Supplied entries below:
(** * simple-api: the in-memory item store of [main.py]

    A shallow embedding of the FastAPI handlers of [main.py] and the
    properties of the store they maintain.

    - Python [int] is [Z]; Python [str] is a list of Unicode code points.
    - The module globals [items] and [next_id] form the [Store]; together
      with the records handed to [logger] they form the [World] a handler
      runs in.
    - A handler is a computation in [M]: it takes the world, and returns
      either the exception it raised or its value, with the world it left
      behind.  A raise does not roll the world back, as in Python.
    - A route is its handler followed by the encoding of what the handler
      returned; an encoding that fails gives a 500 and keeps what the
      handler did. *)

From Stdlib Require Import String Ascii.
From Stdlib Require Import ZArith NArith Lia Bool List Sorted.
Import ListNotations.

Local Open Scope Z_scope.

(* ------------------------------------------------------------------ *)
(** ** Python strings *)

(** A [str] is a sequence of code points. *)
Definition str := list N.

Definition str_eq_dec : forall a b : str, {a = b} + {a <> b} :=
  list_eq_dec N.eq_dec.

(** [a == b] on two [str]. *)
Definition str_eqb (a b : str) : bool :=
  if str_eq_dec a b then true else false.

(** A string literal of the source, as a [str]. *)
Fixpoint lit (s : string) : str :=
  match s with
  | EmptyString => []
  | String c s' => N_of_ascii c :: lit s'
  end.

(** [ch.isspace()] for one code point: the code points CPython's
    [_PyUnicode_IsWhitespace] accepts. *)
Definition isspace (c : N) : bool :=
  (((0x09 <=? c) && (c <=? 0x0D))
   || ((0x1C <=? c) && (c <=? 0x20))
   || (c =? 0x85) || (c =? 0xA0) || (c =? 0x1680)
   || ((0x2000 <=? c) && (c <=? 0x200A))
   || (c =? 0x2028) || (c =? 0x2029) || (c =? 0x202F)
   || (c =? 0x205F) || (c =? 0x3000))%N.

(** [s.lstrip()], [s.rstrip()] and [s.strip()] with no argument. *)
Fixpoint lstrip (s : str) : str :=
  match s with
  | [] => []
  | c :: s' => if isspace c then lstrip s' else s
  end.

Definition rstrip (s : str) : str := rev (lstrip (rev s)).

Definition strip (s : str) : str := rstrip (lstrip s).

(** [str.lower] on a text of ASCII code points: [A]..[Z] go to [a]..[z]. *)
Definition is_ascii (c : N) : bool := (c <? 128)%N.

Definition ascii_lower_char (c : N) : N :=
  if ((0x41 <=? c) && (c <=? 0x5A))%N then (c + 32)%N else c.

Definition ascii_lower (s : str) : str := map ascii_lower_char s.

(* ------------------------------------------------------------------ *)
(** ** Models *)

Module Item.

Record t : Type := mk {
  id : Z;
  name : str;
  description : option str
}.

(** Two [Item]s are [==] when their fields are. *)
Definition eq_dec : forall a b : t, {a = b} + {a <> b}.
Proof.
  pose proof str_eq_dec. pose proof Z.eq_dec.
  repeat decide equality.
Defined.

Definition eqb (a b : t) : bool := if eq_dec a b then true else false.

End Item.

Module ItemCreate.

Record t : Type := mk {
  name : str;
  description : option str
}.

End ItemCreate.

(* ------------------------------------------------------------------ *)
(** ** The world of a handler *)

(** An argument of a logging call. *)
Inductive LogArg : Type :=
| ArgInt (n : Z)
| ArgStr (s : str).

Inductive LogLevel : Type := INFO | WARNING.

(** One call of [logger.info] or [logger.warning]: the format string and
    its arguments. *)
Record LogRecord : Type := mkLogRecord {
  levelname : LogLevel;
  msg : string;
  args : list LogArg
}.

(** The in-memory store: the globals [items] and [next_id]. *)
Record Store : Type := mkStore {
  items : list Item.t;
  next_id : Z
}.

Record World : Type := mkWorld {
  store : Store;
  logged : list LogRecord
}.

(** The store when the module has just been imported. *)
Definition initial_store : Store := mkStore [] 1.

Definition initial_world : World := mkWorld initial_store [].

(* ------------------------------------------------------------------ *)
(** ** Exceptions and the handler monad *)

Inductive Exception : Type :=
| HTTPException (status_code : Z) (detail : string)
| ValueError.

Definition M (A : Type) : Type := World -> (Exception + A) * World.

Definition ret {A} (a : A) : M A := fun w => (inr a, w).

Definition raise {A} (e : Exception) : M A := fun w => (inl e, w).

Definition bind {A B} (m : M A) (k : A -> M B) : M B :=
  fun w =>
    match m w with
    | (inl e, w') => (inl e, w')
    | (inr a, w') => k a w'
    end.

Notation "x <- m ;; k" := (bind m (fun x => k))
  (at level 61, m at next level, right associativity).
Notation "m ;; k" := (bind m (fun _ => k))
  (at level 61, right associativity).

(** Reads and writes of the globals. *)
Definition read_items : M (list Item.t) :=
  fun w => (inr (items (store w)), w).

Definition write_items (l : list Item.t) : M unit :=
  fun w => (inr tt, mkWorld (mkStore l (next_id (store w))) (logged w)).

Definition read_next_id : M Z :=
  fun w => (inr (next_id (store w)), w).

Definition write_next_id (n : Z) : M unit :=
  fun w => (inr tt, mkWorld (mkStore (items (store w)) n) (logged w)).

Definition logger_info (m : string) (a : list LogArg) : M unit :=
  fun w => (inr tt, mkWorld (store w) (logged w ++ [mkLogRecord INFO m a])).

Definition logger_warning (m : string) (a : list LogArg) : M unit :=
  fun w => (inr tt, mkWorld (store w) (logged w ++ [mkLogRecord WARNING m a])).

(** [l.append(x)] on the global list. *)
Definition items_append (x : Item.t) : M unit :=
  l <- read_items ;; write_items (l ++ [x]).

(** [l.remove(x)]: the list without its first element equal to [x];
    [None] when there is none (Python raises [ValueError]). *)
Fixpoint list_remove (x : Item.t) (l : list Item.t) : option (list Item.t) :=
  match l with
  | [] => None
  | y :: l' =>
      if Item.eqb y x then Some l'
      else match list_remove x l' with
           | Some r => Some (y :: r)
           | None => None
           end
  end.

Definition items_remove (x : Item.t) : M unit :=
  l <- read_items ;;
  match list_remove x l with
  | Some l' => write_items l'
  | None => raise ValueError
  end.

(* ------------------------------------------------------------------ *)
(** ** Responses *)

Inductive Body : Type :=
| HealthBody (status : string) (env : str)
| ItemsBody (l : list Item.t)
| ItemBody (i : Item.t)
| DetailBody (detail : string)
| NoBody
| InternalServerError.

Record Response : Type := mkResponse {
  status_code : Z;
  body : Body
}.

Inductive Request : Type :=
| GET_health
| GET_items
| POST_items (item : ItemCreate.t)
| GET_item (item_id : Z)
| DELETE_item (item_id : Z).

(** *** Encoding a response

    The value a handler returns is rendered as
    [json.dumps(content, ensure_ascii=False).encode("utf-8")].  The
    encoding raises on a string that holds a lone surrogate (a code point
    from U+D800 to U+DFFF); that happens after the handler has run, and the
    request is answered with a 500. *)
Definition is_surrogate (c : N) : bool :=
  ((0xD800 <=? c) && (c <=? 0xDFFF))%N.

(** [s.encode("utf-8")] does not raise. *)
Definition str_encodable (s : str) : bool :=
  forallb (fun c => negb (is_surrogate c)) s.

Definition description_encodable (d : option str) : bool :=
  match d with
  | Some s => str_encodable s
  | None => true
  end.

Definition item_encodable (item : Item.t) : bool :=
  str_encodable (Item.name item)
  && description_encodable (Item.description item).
End of Supplied entries.
- Exercise objective: Look above for the line that contains "not raise. *)". That line and every line after it through the end of the data must be written out exactly, with nothing else.

- Response to this exercise:
(** [s.encode("utf-8")] does not raise. *)
Definition str_encodable (s : str) : bool :=
  forallb (fun c => negb (is_surrogate c)) s.

Definition description_encodable (d : option str) : bool :=
  match d with
  | Some s => str_encodable s
  | None => true
  end.

Definition item_encodable (item : Item.t) : bool :=
  str_encodable (Item.name item)
  && description_encodable (Item.description item).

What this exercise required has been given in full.